Pun dengan mencak-mencak Luhut Pandjaitan menyampaikan tak ada kaitan dengan perpanjangan kontrak Freeport. Sama dengan Luhut, terkait saham pun, menjadi polemik, bahkan Setya Novanto membawa-bawa bahwa di Amerika terdapat UU FCPA (foreign corruption practice act) yakni UU anti praktik korupsi luar negeri.
Perlu diketahui Amerika Serikat sangat rakus terhadap sumber daya alam. Kasus penandatanganan PT Freeport Sulphur dengan penjabat presiden Jenderal Soeharto pada 7 April 1967. Penandatanganan Freeport adalah penyerahan sumber daya alam dalam UU PMA yang telah disiapkan sebelumnya. Empat bulan sebelum penandatanganan, untuk memuluskan rencana, Amerika memersiapkan UU PMA dengan memeriksa detil-detil butir-butir UU No. 1 Tahun 1967 tentang Penanaman Modal Asing. Lewat konsultan dari Denver, AS, Van Sickle Associates, draft UU PMA disiapkan untuk memuluskan aksi menguasai ladang emas di Gunung Emas Grasberg Irian barat.

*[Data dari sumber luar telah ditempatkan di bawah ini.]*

(** * Verification of the CloudFront/ALB ingress controller

    Shallow embedding of [src/config/controller.py].

    Python values coming out of [yaml.safe_load_all] are modelled by the
    tree type [yaml]; the Kubernetes API server is modelled by a [world]
    holding the custom objects, the ingresses, the template file, a fault
    plan and the observable history (API calls and log lines).  Code with
    effects lives in a state-and-exception monad [M]. *)

From Stdlib Require Import ZArith Ascii String List.
From stdpp Require Import base option list strings gmap fin_maps pretty sorting.

Local Open Scope string_scope.
Local Open Scope list_scope.
Set Warnings "-register-all".

(** ** Python values *)

(** Values produced by the YAML loader.  Mappings keep their insertion
    order, as Python dictionaries do; their keys are strings.  Lookup and
    assignment both act on the first entry with a given key, so a list
    with repeated keys behaves like the dictionary holding the first of
    them.  Documents are trees: YAML anchors that would make two fields
    share one object are not modelled. *)
Inductive yaml : Type :=
  | YNull
  | YBool (b : bool)
  | YInt (z : Z)
  | YStr (s : string)
  | YSeq (items : list yaml)
  | YMap (fields : list (string * yaml)).

(** Python exceptions that the controller can meet. *)
Inductive exn : Type :=
  | ApiException (status : Z)
  | KeyError
  | TypeError
  | IndexError
  | AttributeError
  | ValueError
  | OSError
  | OtherError.

(** Outcome of evaluating a Python expression. *)
Inductive result (A : Type) : Type :=
  | Ok (a : A)
  | Raise (e : exn).
Arguments Ok {A} a.
Arguments Raise {A} e.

Omongan Setya Novanto bahwa perusahaan Amerika taat dan tunduk pada FCPA adalah omong kosong belaka. Bahkan berbagai kontrak minyak di berbagai belahan dunia dilakukan dengan kokangan senjata. Minyak di Arab Saudi, Kuwait, Libya, Bahrain, Iraq dikuasai oleh Amerika Serikat dengan konsesi perlindungan keamanan dan senjata. Itu alibi dan upaya Setya Novanto berkelit.

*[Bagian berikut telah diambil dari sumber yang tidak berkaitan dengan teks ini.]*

(** An object built with [prefix_projection] set in inference mode holds
    the wide embedding table only, and [forward], which tests
    [prefix_projection] alone, reads a stage that was never assigned. *)
Lemma forward_inference_projection_raises
  (c : Config) (s s' : seed) (self : PrefixEncoder R) (prefix : tensor Z) :
  PrefixTuningConfig.prefix_projection c = true ->
  PrefixTuningConfig.inference_mode c = true ->
  init c s = (inr self, s') ->
  in_range (PrefixTuningConfig.num_virtual_tokens c) prefix ->
  fst (forward prefix self)
  = inl (AttributeError
           (if PrefixTuningConfig.use_residual_connect c
               || PrefixTuningConfig.use_residual_block c
            then "transform_1" else "transform")).
Proof.
  intros Hpp Hinf Hinit Hin.
  destruct (init_direct c s) as (we & s1 & H); [now rewrite Hpp, Hinf|].
  unfold Config in *. rewrite H in Hinit. injection Hinit as <- _.
  rewrite forward_result. unfold obj_direct;
    cbn [prefix_projection use_res_connect use_res_block embedding
         transform_1 transform_2 transform].
  rewrite Hpp.
  destruct (lookup_rows_ok
              (mkEmbedding (PrefixTuningConfig.num_virtual_tokens c) (out_width c) we) Hin)
    as (rows & Hrows & _).
  unfold Embedding_forward. rewrite Hrows, bind_inr.
  cbn [ret Monad_result].
  now destruct (PrefixTuningConfig.use_residual_connect c
                || PrefixTuningConfig.use_residual_block c).
Qed.

(** * The claims *)

(** C9. A call of [forward] only reads [self]: after the call, whether it
    returned or raised, the object is the one it was before, and so are its
    embedding table, the parameters of every projection stage and the three
    topology flags [prefix_projection], [use_res_connect] and
    [use_res_block]. *)
Theorem forward_leaves_self_unchanged (prefix : tensor Z) (self : PrefixEncoder R) :
  snd (forward prefix self) = self
  /\ embedding (snd (forward prefix self)) = embedding self
  /\ parameters (snd (forward prefix self)) = parameters self
  /\ transform_1 (snd (forward prefix self)) = transform_1 self
  /\ transform_2 (snd (forward prefix self)) = transform_2 self
  /\ transform (snd (forward prefix self)) = transform self
  /\ prefix_projection (snd (forward prefix self)) = prefix_projection self
  /\ use_res_connect (snd (forward prefix self)) = use_res_connect self
  /\ use_res_block (snd (forward prefix self)) = use_res_block self.
Proof.
  pose proof (forward_reads_only prefix self) as Hsame.
  rewrite Hsame. repeat split.
Qed.

(** C8. [forward] is a function of the parameter values and of the input
    indices.  Two objects built from one configuration, from whatever
    generator states, that hold the same parameter values give the same
    result on the same indices; and a second call on the same object with
    the same indices gives the result of the first. *)
Theorem forward_deterministic
  (c : Config) (s1 s1' s2 s2' : seed) (e1 e2 : PrefixEncoder R) (prefix : tensor Z) :
  init c s1 = (inr e1, s1') -> init c s2 = (inr e2, s2') ->
  parameters e1 = parameters e2 ->
  fst (forward prefix e1) = fst (forward prefix e2)
  /\ fst (forward prefix (snd (forward prefix e1))) = fst (forward prefix e1).
Proof.
  intros H1 H2 Hp. split.
  - now rewrite (init_same_parameters c s1 s2 H1 H2 Hp).
  - now rewrite forward_reads_only.
Qed.

(** C6. On every constructed object, an index tensor that holds a
    negative value, or a value greater than or equal to
    [num_virtual_tokens] (that value itself included), makes [forward]
    raise the out-of-range error of the embedding lookup: no tensor is
    returned. *)
Theorem forward_index_out_of_range
  (c : Config) (s s' : seed) (self : PrefixEncoder R) (prefix : tensor Z) :
  init c s = (inr self, s') ->
  Exists (fun i => (i < 0 \/ Z.of_nat (PrefixTuningConfig.num_virtual_tokens c) <= i)%Z)
         (data prefix) ->
  fst (forward prefix self) = inl IndexError.
Proof.
  intros Hinit Hbad.
  rewrite <- (init_num_embeddings c s Hinit) in Hbad.
  rewrite forward_result, (Embedding_forward_err (embedding self) prefix Hbad).
  now destruct (prefix_projection self).
Qed.

(** C3. With [prefix_projection] set outside inference mode and
    [encoder_hidden_size] left at [None], the constructor raises as soon
    as the selected branch needs the hidden size, that is in the
    residual-block branch and in the plain branch (the branches taken when
    [use_residual_connect] is false): the call returns the error and no
    object, so nothing is left to fail in a later [forward]. *)
Theorem init_fails_without_hidden_size (c : Config) (s : seed) :
  PrefixTuningConfig.prefix_projection c = true ->
  PrefixTuningConfig.inference_mode c = false ->
  PrefixTuningConfig.encoder_hidden_size c = None ->
  (PrefixTuningConfig.use_residual_connect c = false
   /\ PrefixTuningConfig.use_residual_block c = true)
  \/ (PrefixTuningConfig.use_residual_connect c = false
      /\ PrefixTuningConfig.use_residual_block c = false) ->
  (exists s', init c s = (inl TypeError, s'))
  /\ forall self s', init c s <> (inr self, s').
Proof.
  intros Hpp Hinf Hh Hsel.
  assert (Hurc : PrefixTuningConfig.use_residual_connect c = false)
    by (destruct Hsel as [[H _]|[H _]]; exact H).
  destruct (init_hidden_missing c s Hpp Hinf Hurc Hh) as (s1 & H).
  split.
  - now exists s1.
  - intros self s'. rewrite H. discriminate.
Qed.

(** C4. With [prefix_projection] set outside inference mode and both
    [use_residual_connect] and [use_residual_block] true, the constructor
    does not reject the configuration: it returns the object it returns for
    the same configuration with [use_residual_block] false, up to the stored
    flag [use_res_block] itself.  The two objects have the same embedding
    table and the same stages A and B (one linear map, then tanh and a
    linear map), no [transform], the same parameters, and [forward] gives
    the same result on every input. *)
Theorem residual_connect_takes_precedence (c : Config) (s : seed) :
  PrefixTuningConfig.prefix_projection c = true ->
  PrefixTuningConfig.inference_mode c = false ->
  PrefixTuningConfig.use_residual_connect c = true ->
  PrefixTuningConfig.use_residual_block c = true ->
  exists self self' s',
    init c s = (inr self, s')
    /\ init (PrefixTuningConfig.with_use_residual_block false c) s = (inr self', s')
    /\ self' = with_use_res_block false self
    /\ embedding self' = embedding self
    /\ transform_1 self' = transform_1 self
    /\ transform_2 self' = transform_2 self
    /\ transform self' = transform self
    /\ parameters self' = parameters self
    /\ forall prefix, fst (forward prefix self') = fst (forward prefix self).
Proof.
  intros Hpp Hinf Hurc Hurb.
  destruct (res_connect_allocations c s)
    as (we & w1 & b1 & w2 & b2 & s1 & s2 & s3 & He & H1 & H2).
  exists (obj_res_connect c we w1 b1 w2 b2),
         (obj_res_connect (PrefixTuningConfig.with_use_residual_block false c) we w1 b1 w2 b2),
         s3.
  split; [now apply init_res_connect_from with (s1 := s1) (s2 := s2)|].
  split; [now apply init_res_connect_from with (s1 := s1) (s2 := s2)|].
  assert (Heq : obj_res_connect (PrefixTuningConfig.with_use_residual_block false c) we w1 b1 w2 b2
                = with_use_res_block false (obj_res_connect c we w1 b1 w2 b2)) by reflexivity.
  split; [exact Heq|]. rewrite Heq.
  repeat (split; [reflexivity|]).
  intros prefix. now apply forward_res_connect_any_block.
Qed.

(** C10. With [prefix_projection] set outside inference mode and
    [use_residual_connect] true, the value of [encoder_hidden_size] takes no
    part in construction or in [forward]: for every value of the field,
    [None] included, the constructor succeeds and returns one and the same
    object.  That object holds an embedding table of [num_virtual_tokens]
    rows and [token_dim] columns, a stage A that is one linear map
    [token_dim -> token_dim], a stage B that is tanh followed by a linear
    map [token_dim -> 2*num_layers*token_dim], each with a weight and a bias
    of the sizes those widths require, and no [transform]; no size of it
    is the hidden size.  On in-range indices of shape
    [(batch, num_virtual_tokens)] its [forward] returns a tensor of shape
    [(batch, num_virtual_tokens, 2*num_layers*token_dim)], which is stage B
    applied to the sum of stage A's output and the embedding. *)
Theorem residual_connect_ignores_hidden_size (c : Config) (s : seed) :
  PrefixTuningConfig.prefix_projection c = true ->
  PrefixTuningConfig.inference_mode c = false ->
  PrefixTuningConfig.use_residual_connect c = true ->
  exists self s' l1 l2,
    init c s = (inr self, s')
    /\ (forall h, init (PrefixTuningConfig.with_encoder_hidden_size h c) s = (inr self, s'))
    /\ num_embeddings (embedding self) = PrefixTuningConfig.num_virtual_tokens c
    /\ embedding_dim (embedding self) = PrefixTuningConfig.token_dim c
    /\ length (emb_weight (embedding self))
       = PrefixTuningConfig.num_virtual_tokens c * PrefixTuningConfig.token_dim c
    /\ transform_1 self = Some (Single (Linear_ l1))
    /\ in_features l1 = PrefixTuningConfig.token_dim c
    /\ out_features l1 = PrefixTuningConfig.token_dim c
    /\ length (lin_weight l1) = PrefixTuningConfig.token_dim c * PrefixTuningConfig.token_dim c
    /\ length (lin_bias l1) = PrefixTuningConfig.token_dim c
    /\ transform_2 self = Some (Sequential [Tanh; Linear_ l2])
    /\ in_features l2 = PrefixTuningConfig.token_dim c
    /\ out_features l2
       = 2 * PrefixTuningConfig.num_layers c * PrefixTuningConfig.token_dim c
    /\ length (lin_weight l2)
       = 2 * PrefixTuningConfig.num_layers c * PrefixTuningConfig.token_dim c
         * PrefixTuningConfig.token_dim c
    /\ length (lin_bias l2)
       = 2 * PrefixTuningConfig.num_layers c * PrefixTuningConfig.token_dim c
    /\ transform self = None
    /\ forall batch prefix,
         shape prefix = [batch; PrefixTuningConfig.num_virtual_tokens c] ->
         wf prefix ->
         in_range (PrefixTuningConfig.num_virtual_tokens c) prefix ->
         exists y, fst (forward prefix self) = inr y
                   /\ shape y = [batch; PrefixTuningConfig.num_virtual_tokens c;
                                 2 * PrefixTuningConfig.num_layers c
                                 * PrefixTuningConfig.token_dim c]
                   /\ wf y
                   /\ fst (forward prefix self)
                      = (E <- Embedding_forward (embedding self) prefix ;;
                         a <- Linear_forward l1 E ;;
                         x <- tensor_add a E ;;
                         Linear_forward l2 (tensor_map s_tanh x)).
Proof.
  intros Hpp Hinf Hurc.
  destruct (res_connect_allocations_sized c s)
    as (we & w1 & b1 & w2 & b2 & s1 & s2 & s3 & He & H1 & H2
        & Hwe & Hw1 & Hb1 & Hw2 & Hb2).
  assert (Hinit : init c s = (inr (obj_res_connect c we w1 b1 w2 b2), s3))
    by (now apply init_res_connect_from with (s1 := s1) (s2 := s2)).
  assert (HW : out_width c
               = 2 * PrefixTuningConfig.num_layers c * PrefixTuningConfig.token_dim c)
    by (unfold out_width; lia).
  exists (obj_res_connect c we w1 b1 w2 b2), s3,
         (mkLinear (PrefixTuningConfig.token_dim c) (PrefixTuningConfig.token_dim c) w1 b1),
         (mkLinear (PrefixTuningConfig.token_dim c) (out_width c) w2 b2).
  split; [exact Hinit|]. split.
  { intros h.
    change (obj_res_connect c we w1 b1 w2 b2)
      with (obj_res_connect (PrefixTuningConfig.with_encoder_hidden_size h c) we w1 b1 w2 b2).
    now apply init_res_connect_from with (s1 := s1) (s2 := s2). }
  cbn [obj_res_connect embedding num_embeddings embedding_dim emb_weight
       transform_1 transform_2 transform in_features out_features lin_weight lin_bias].
  split; [reflexivity|]. split; [reflexivity|]. split; [exact Hwe|].
  split; [reflexivity|]. split; [reflexivity|]. split; [reflexivity|].
  split; [exact Hw1|]. split; [exact Hb1|].
  split; [reflexivity|]. split; [reflexivity|]. split; [exact HW|].
  split; [now rewrite <- HW|]. split; [now rewrite <- HW|].
  split; [reflexivity|].
  intros batch prefix Hs Hwf Hin.
  assert (Hmode : PrefixTuningConfig.prefix_projection c
                  && PrefixTuningConfig.inference_mode c = false)
    by (now rewrite Hpp, Hinf).
  destruct (forward_shape c s Hmode Hinit Hwf Hin) as (y & Hy & Hsy & Hwy).
  exists y. split; [exact Hy|]. split; [|split; [exact Hwy|]].
  - rewrite Hsy, Hs, HW. reflexivity.
  - rewrite forward_result.
    unfold obj_res_connect, stage_B;
      cbn [prefix_projection use_res_connect use_res_block embedding
           transform_1 transform_2 transform].
    rewrite Hpp, Hurc. cbn [orb].
    destruct (Embedding_forward _ prefix) as [e|E]; [reflexivity|].
    rewrite bind_inr. seq_step.
    destruct (Linear_forward _ E) as [e|a]; [reflexivity|].
    rewrite bind_inr.
    destruct (tensor_add a E) as [e|x]; [reflexivity|].
    rewrite bind_inr, bind_ret.
    destruct (Linear_forward _ (tensor_map s_tanh x)); reflexivity.
Qed.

Pertanyaan kedua, Jusuf Kalla berubah sikap yang tampak sehari setelah bertemu dengan Setya Novanto. Selepas bertemu dengan Setya Novanto, atas arahan Presiden Jokowi sebagaimana disebutkan oleh Pramono Anung, Presiden Jokowi secara tegas telah mengetahui isi rekaman dan memiliki banyak telinga dan mata. Bahkan tampak ada yang disembunyikan oleh Luhut Pandjaitan, Jusuf Kalla, dan diperlukan sikap untuk menerangkan kasus pencatutan ini menjadi terang-benderang.

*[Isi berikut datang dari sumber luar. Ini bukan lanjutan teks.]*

(** * Hisen Desk: the presentation shell (src/App.tsx) and its backend queries

    The shell is a React component with five state variables.  Its two
    handlers, [refresh] and [runTest], are async functions that await
    backend commands through [invokeCmd].  They are embedded as programs
    of a small free monad whose only blocking operation is the await of a
    backend command; an event loop runs these programs, suspends them at
    each await and resumes them when the backend settles the call.

    The commands themselves are implemented by the Rust backend
    (src-tauri/src/main.rs); module [Backend] models them from the
    specification. *)

From Stdlib Require Import List String Ascii Bool Arith ZArith QArith Lia.
Import ListNotations.

Local Open Scope string_scope.
Local Open Scope list_scope.

(** ** Data model (App.tsx, lines 9-39) *)

(** [number] fields that count things are integers; measured quantities
    (latency, throughput) are rationals.  An optional or nullable field is
    an [option]: [undefined] and [null] are not told apart by any reader
    in the shell ([??], [!= null], [&&]). *)

Record NetworkIface := {
  name : string;
  received : Z;
  transmitted : Z
}.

Pertanyaan ketiga, Jusuf Kalla tampak berseberangan dengan Luhut Pandjaitan. Pernyataan Luhut Pandjaitan yang langsung menyebut kata ‘kami dan pemerintah’ tidak akan mengambil langkah hukum perlu diperhatikan. Luhut merasa mewakili Jokowi. Benarkah?
Jika dicermati, yang terjadi saat ini adalah persaingan antara Luhut dan JK di hadapan Presiden Jokowi. (Perubahan sikap Luhut Pandjaitan yang ngeper melawan Setya Novanto dan semangat Kalla ini menimbulkan pertanyaan bagi publik. Pun kini publik hanya menunggu sikap tegas Presiden Jokowi dalam melawan para pemburu rente dan mafia migas dan sumber daya alam.)